Today it’s scenic Borderland State Park, a wooded expanse of trails, trees, ponds, and greenery so lush it should be it’s own Crayola color. The seat belt can barely contain you as we look for a parking space, as your energy has you bouncing in your seat, waiting for the millisecond I put the car in park so you can tear open the door and breathe in the scent of the outdoors. I used to demand you carry your own fishing rod, which you did without complaint. But your running combined with the sheer jubilation of being 6 in a state park is too much to prevent the tip of your rod from hitting the ground. And trees. And other people.

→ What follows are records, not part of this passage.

(* ===== verification/Serializer.v ===== *)
(** The serializing transform (cpp/inc/bond/core/transforms.h, [Serializer],
    [Marshaler]) applied to an object (cpp/inc/bond/core/parser.h,
    [StaticParser<const T&>], and detail/inheritance.h).

    The parser visits a struct as begin, base, fields in schema order, end; the
    transform turns each visit into calls of the protocol writer.  The main
    theorem: for any writer that keeps its laws, the bytes written are the
    payload of the wire format. *)

From S2P Require Import Prelude Streams DataType Metadata Protocol.

Section Serializer.
Context {W : Type} (P : ProtocolWriter W).

(** [Serializer::Field], by [omit_field]; [value] has been written as
    [Write(value)] by the caller's recursion.  A basic field goes through the
    writer's [WriteField], other fields between [WriteFieldBegin] and
    [WriteFieldEnd]. *)
Definition Field (id : Z) (metadata : Metadata) (v : value) (write : M W unit) : M W unit :=
  if omit_field (may_omit_fields P) metadata (is_default v metadata)
  then WriteFieldOmitted P (type_of v) id metadata
  else
    match v with
    | VBasic s => WriteField P id s
    | _ => WriteFieldBegin P (type_of v) id ;;; write ;;; WriteFieldEnd P
    end.

(** [Serializer(_output, base)] applied to a value: [Write(value)] for the kinds
    of values; for a struct [Begin], [Base] of the base class part, [Field] for
    each field, [End]. *)
Fixpoint Apply (base : bool) (v : value) : M W unit :=
  match v with
  | VBasic s => Write P s
  | VStruct b fields =>
      WriteStructBegin P base ;;;
      match b with None => ret tt | Some bv => Apply true bv end ;;;
      seqM ((fun f => Field (fst (fst f)) (snd (fst f)) (snd f) (Apply false (snd f)))
              <$> fields) ;;;
      WriteStructEnd P base
  | VList _ t items =>
      WriteContainerBegin P (container_size items) t ;;;
      seqM (Apply false <$> items) ;;;
      WriteContainerEnd P
  | VMap kt vt items =>
      WriteMapBegin P (container_size items) (kt, vt) ;;;
      seqM ((fun kv => Apply false (fst kv) ;;; Apply false (snd kv)) <$> items) ;;;
      WriteContainerEnd P
  end.

(** [Marshaler::Marshal]. *)
Definition Marshal (v : value) : M W unit := WriteVersion P ;;; Apply false v.

(** * Correctness *)

Context (T : trace_logic W) (F : wire_format) (laws : writer_laws T P F).

(** The part of a struct between begin and end fits what the length says. *)
Lemma sub_fits base b fields : zlen (encode F base (VStruct b fields)) < 2 ^ 32 ->
  zlen (body_of F base b fields) < 2 ^ 32.
Proof. rewrite encode_struct. destruct base; [done|]. rewrite length_app. lia. Qed.

Lemma fields_fit {A} (g : A -> list byte) l n x :
  zlen (concat (g <$> l)) < n -> x ∈ l -> zlen (g x) < n.
Proof.
  intros Hl Hx. apply list_elem_of_split in Hx as (l1 & l2 & ->).
  rewrite fmap_app, concat_app, length_app, fmap_cons in Hl. cbn [concat] in Hl.
  rewrite length_app in Hl. lia.
Qed.

Lemma container_size_id {A} (l : list A) : zlen l < 2 ^ 32 -> container_size l = zlen l.
Proof. intros. apply wrap_id. unfold fits. lia. Qed.

Lemma zlen_fits {A} (l : list A) : zlen l < 2 ^ 32 -> fits 32 (zlen l).
Proof. unfold fits. lia. Qed.

(** [v] is written as its payload. *)
Definition written (base : bool) (v : value) : Prop :=
  zlen (encode F base v) < 2 ^ 32 ->
  does T (lens F base v) (Apply base v) (encode F base v).

Lemma field_written f :
  fits 16 (fst (fst f)) -> value_ok (snd f) -> written false (snd f) ->
  zlen (field_bytes F f) < 2 ^ 32 ->
  does T (if omitted F f then [] else lens F false (snd f))
    (Field (fst (fst f)) (snd (fst f)) (snd f) (Apply false (snd f))) (field_bytes F f).
Proof.
  destruct f as [[id m] v]. unfold field_bytes, Field, omitted. cbn [fst snd].
  intros Hid Hok Hv Hl. rewrite (wl_may_omit _ _ _ laws).
  destruct (omit_field (wf_may_omit F) m (is_default v m)) eqn:E.
  { apply (wl_omitted _ _ _ laws). by destruct (wf_may_omit F). }
  rewrite length_app in Hl.
  assert (Hf : does T (lens F false v)
    (WriteFieldBegin P (type_of v) id ;;; Apply false v ;;; WriteFieldEnd P)
    (wf_field F (type_of v) id ++ encode F false v)).
  { pose proof (type_of_range v). apply does_bind0.
    - apply (wl_field_begin _ _ _ laws); [|done]. unfold fits. change (2 ^ 5) with 32. lia.
    - apply does_then; [apply Hv; lia|apply (wl_field_end _ _ _ laws)]. }
  destruct v as [s| | |]; [|exact Hf..]. by apply (wl_field _ _ _ laws).
Qed.

Lemma struct_written base b fields :
  (forall bv, b = Some bv -> written true bv) ->
  Forall (fun f => fits 16 (fst (fst f)) /\ value_ok (snd f) /\ written false (snd f)) fields ->
  written base (VStruct b fields).
Proof.
  intros Hb Hf Hl. pose proof (sub_fits base b fields Hl) as Hbody.
  unfold body_of in Hbody. rewrite !length_app in Hbody.
  assert (Hin : does T
    (match b with None => [] | Some bv => lens F true bv end ++
     concat ((fun f => if omitted F f then [] else lens F false (snd f)) <$> fields))
    (match b with None => ret tt | Some bv => Apply true bv end ;;;
     seqM ((fun f => Field (fst (fst f)) (snd (fst f)) (snd f) (Apply false (snd f)))
             <$> fields))
    (match b with None => [] | Some bv => encode F true bv end ++ fields_bytes F fields)).
  { apply does_bind.
    - destruct b as [bv|]; [|apply does_nil]. apply Hb; [done|lia].
    - apply (does_seqM T _ (field_bytes F)). rewrite Forall_forall in *.
      intros f Hin. destruct (Hf _ Hin) as (Hid & Hok & Hw).
      apply field_written; [done..|]. apply list_elem_of_In in Hin.
      apply (fields_fit (field_bytes F) fields); [|done]. fold (fields_bytes F fields). lia. }
  assert (Hbody_eq : body_of F base b fields =
    (match b with None => [] | Some bv => encode F true bv end ++ fields_bytes F fields) ++
    wf_stop F base) by (unfold body_of; by rewrite app_assoc).
  cbn [Apply lens]. rewrite encode_struct, !Hbody_eq.
  assert (Hassoc : forall s,
    (WriteStructBegin P base ;;;
     (match b with None => ret tt | Some bv => Apply true bv end ;;;
      seqM ((fun f => Field (fst (fst f)) (snd (fst f)) (snd f) (Apply false (snd f)))
              <$> fields)) ;;; WriteStructEnd P base) s =
    (WriteStructBegin P base ;;;
     match b with None => ret tt | Some bv => Apply true bv end ;;;
     seqM ((fun f => Field (fst (fst f)) (snd (fst f)) (snd f) (Apply false (snd f)))
             <$> fields) ;;; WriteStructEnd P base) s).
  { intros s. unfold bind at 1. unfold bind at 3.
    destruct (WriteStructBegin P base s) as [[[]|e] s1]; [|done]. by rewrite bind_assoc. }
  eapply (does_ext T); [exact Hassoc|]. destruct base.
  - by apply (wl_base _ _ _ laws).
  - apply (wl_struct _ _ _ laws); [done|]. apply zlen_fits. rewrite !length_app. lia.
Qed.

(** The serializer writes the payload of its argument. *)
Lemma Apply_written v : value_ok v -> forall base, written base v.
Proof.
  induction v as [s|b fields Hb Hf|k t items Hi|kt vt items Hi] using value_ind_nested;
    cbn [value_ok]; intros Hok base.
  - intros _. by apply (wl_write _ _ _ laws).
  - destruct Hok as [Hbok Hfok]. apply all_Forall in Hfok. apply struct_written.
    + intros bv ->. apply (Hb bv); [done|]. by destruct Hbok.
    + rewrite Forall_forall in *. intros f Hin. destruct (Hfok _ Hin).
      split_and!; [done|done|]. by apply Hf.
  - destruct Hok as (Ht & Hn & Hall). apply all_Forall in Hall. intros Hl.
    cbn [Apply lens encode] in *. rewrite length_app in Hl. rewrite container_size_id by done.
    apply does_bind0; [by apply (wl_list _ _ _ laws); [apply zlen_fits|]|].
    apply does_then; [|apply (wl_container_end _ _ _ laws)].
    apply does_seqM. rewrite Forall_forall in *. intros x Hin.
    destruct (Hall _ Hin) as [_ Hx]. apply (Hi _ Hin Hx false).
    apply list_elem_of_In in Hin.
    apply (fields_fit (encode F false) items (2 ^ 32) x); [lia|done].
  - destruct Hok as (Hkt & Hvt & Hn & Hall). apply all_Forall in Hall. intros Hl.
    cbn [Apply lens encode] in *. rewrite length_app in Hl. rewrite container_size_id by done.
    apply does_bind0; [by apply (wl_map _ _ _ laws); [apply zlen_fits|..]|].
    apply does_then; [|apply (wl_container_end _ _ _ laws)].
    apply does_seqM. rewrite Forall_forall in *. intros [x y] Hin.
    destruct (Hall _ Hin) as [[_ Hx] [_ Hy]]. destruct (Hi _ Hin) as [Wx Wy].
    cbn [fst snd] in *. apply list_elem_of_In in Hin.
    pose proof (fields_fit (fun kv => encode F false (fst kv) ++ encode F false (snd kv)) items
      (2 ^ 32) (x, y) ltac:(lia) Hin) as Hlen. cbn [fst snd] in Hlen. rewrite length_app in Hlen.
    apply does_bind; [apply (Wx Hx false)|apply (Wy Hy false)]; lia.
Qed.
End Serializer.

So I am relegated to a status familiar to dads — pack mule. And that’s OK because your smile alleviates every burden.

You’re at the trail map now, sounding out the words and tracing a path to the pond. You don’t enter the woods so much as you explode into them like you are being shot out of a cannon. The cement walkway of the visitor center gives way to a dirt and rock path as the trees and forest envelop us. Soon the crunch of our footsteps on rocks and hard dirt turns to soft thuds, as fallen pine needles pad our steps. You know the rule is stay with dad, so you reluctantly obey. But I see your eyes silently pleading for the sweet release of running on up ahead.

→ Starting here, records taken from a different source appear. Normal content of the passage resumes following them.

(** ** Values *)

Lemma prints_void {A} b l (m : M SimpleJsonWriter A) g a : prints b l m g a ->
  prints b l (let! _ := m in ret tt) g tt.
Proof.
  intros Hm w c n Hc Hl Hr Hn Hb Hd. destruct (Hm w c n Hc Hl Hr Hn Hb Hd) as (w' & E & Hw).
  exists w'. split; [|exact Hw]. by rewrite (bind_ok _ _ _ _ _ E).
Qed.

Lemma then_run {A B} l (m : M SimpleJsonWriter A) (k : A -> M SimpleJsonWriter B) ps qs a b :
  prints false l m (run ps) a -> Forall good ps -> prints false l (k a) (run qs) b ->
  prints false l (bind m k) (run (ps ++ qs)) b.
Proof.
  intros Hm Hps Hk. eapply prints_as; [|eapply prints_bind; [exact Hm|by apply run_good|exact Hk]].
  intros c. by rewrite run_app.
Qed.

Lemma run_ret {A} l (a : A) : prints false l (ret a) (run []) a.
Proof. apply (prints_ret false). Qed.

Lemma run_one {A} l (m : M SimpleJsonWriter A) p a : prints false l m p a ->
  prints false l m (run [p]) a.
Proof.
  apply prints_as. intros c. rewrite run_cons. cbn. rewrite app_nil_r. by destruct (p c).
Qed.

Lemma then_ret {A} l (m : M SimpleJsonWriter unit) ps (a : A) : prints false l m (run ps) tt ->
  prints false l (m ;;; ret a) (run ps) a.
Proof.
  intros Hm w c n Hc Hl Hr Hn Hb Hd. destruct (Hm w c n Hc Hl Hr Hn Hb Hd) as (w' & E & Hw).
  exists w'. split; [|exact Hw]. by rewrite (bind_ok _ _ _ _ _ E).
Qed.

Lemma seqM_prints {X} l (F : X -> M SimpleJsonWriter unit) (G : X -> list printer) xs :
  Forall (fun x => prints false l (F x) (run (G x)) tt /\ Forall good (G x)) xs ->
  prints false l (seqM (F <$> xs)) (run (concat (G <$> xs))) tt.
Proof.
  induction 1 as [|x xs [Hx Hg] _ IH]; [apply run_ret|]. cbn [fmap list_fmap seqM concat].
  by apply then_run with tt.
Qed.

(** An element after its separator. *)
Lemma element_prints {A} l per (m : M SimpleJsonWriter A) v a :
  prints true l m (textv v l) a -> spelledv v ->
  prints false l (WriteSeparator pretty indent per ;;; let! _ := m in ret tt)
    (run [item pretty indent l per (textv v l)]) tt.
Proof. intros Hm Hs. apply run_one, item_prints; [by eapply prints_void|by apply text_valuelike]. Qed.

Lemma field_prints l f (m : M SimpleJsonWriter Z) : prints true l m (textv (snd f) l) 0 ->
  spelledv (snd f) ->
  prints false l (WriteSeparator pretty indent 1 ;;;
      WriteName rj pretty (FieldName (snd (fst f))) ;;; let! _ := m in ret tt)
    (run [item pretty indent l 1 (named pretty (name_of rj f) (textv (snd f) l))]) tt.
Proof.
  intros Hm Hs. apply run_one, item_prints; [|by apply named_valuelike, text_valuelike].
  eapply prints_as; [|apply prints_after; [apply WriteName_prints|by eapply prints_void]].
  intros c. rewrite named_eq. cbn [app]. by rewrite <-!app_assoc.
Qed.

Lemma items_good l per xs : (forall x : value, x ∈ xs -> spelledv x) ->
  Forall good ((fun x => item pretty indent l per (textv x l)) <$> xs).
Proof.
  intros Hs. apply Forall_fmap, Forall_forall. intros x Hx. cbn.
  apply item_good, text_valuelike, Hs. by apply list_elem_of_In.
Qed.

Definition applied (v : value) : Prop := spelledv v ->
  (forall l, prints true l (apply 0 v) (textv v l) 0) /\
  (type_of v = BT_STRUCT -> forall l k, 1 <= k -> k + levels v < 2 ^ 32 ->
    prints false l (apply k v) (run (partsv v l)) k).

Lemma bind_ext {S A B} (m : M S A) (f g : A -> M S B) s : (forall a s', f a s' = g a s') ->
  bind m f s = bind m g s.
Proof. intros He. unfold bind. destruct (m s) as [[a|e] s']; [apply He|done]. Qed.

(** The base and the fields of a struct, with the serializer at level [k]. *)
Definition struct_body (k : Z) (base : option value) (fields : list (Z * Metadata * value)) :
    M (SimpleJsonWriter (W := W)) Z :=
  let! level := match base with None => ret k | Some b => apply k b end in
  seqM ((fun f =>
    if written all_fields f
    then
      WriteSeparator pretty indent 1 ;;; WriteName rj pretty (FieldName (snd (fst f))) ;;;
      let! _ := apply 0 (snd f) in ret tt
    else ret tt) <$> fields) ;;; ret level.
Definition struct_end (level : Z) : M (SimpleJsonWriter (W := W)) Z :=
  (if wrap 32 (level - 1) =? 0 then WriteClose pretty indent "}"%byte else ret tt) ;;;
  ret (wrap 32 (level - 1)).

“Go ahead,” I blurt out, smiling and feigning an inconvenience both of us know to be false.

I’m not worried about you getting lost, because you have a good sense of direction and your heart and head will guide you. I’m not worried about you falling down, because you’re resilient and you’ll always pick yourself up no problem. I’m not worried about the ancient tree roots crisscrossing the path, because (even though you don’t yet realize it) there are no obstacles you can’t overcome. I’m not worried about the mud puddles because I can’t stop you from stepping in it from time to time — nor would I want to — and sometimes our missteps turn into our greatest blessings. I don’t want to stop you from going down your chosen path, and I have no ambition to clear it for you or walk in front of you to make it easier.

Before I had kids, my dad thanked me once for making it a point to include him in things and for inviting him to hang out occasionally. I didn’t really give it much thought at the time, but now I see exactly what he meant.

I just hope you’ll actually look back and slow down every once in a while, to let me watch you on your journey. Because as your dad, I genuinely believe it’s going to be a sight to behold. And even though it’s inevitable you’ll disappear around bends and be out of sight for a while, I hope with all my heart you’ll let me catch up and keep you company from time to time.

I worry sometimes about losing sight of you. Because I love being around you so much and (minus your teenage years) I never want that to change. Don’t be afraid to forge your own path, pal. But please don’t forget to look back every now and then.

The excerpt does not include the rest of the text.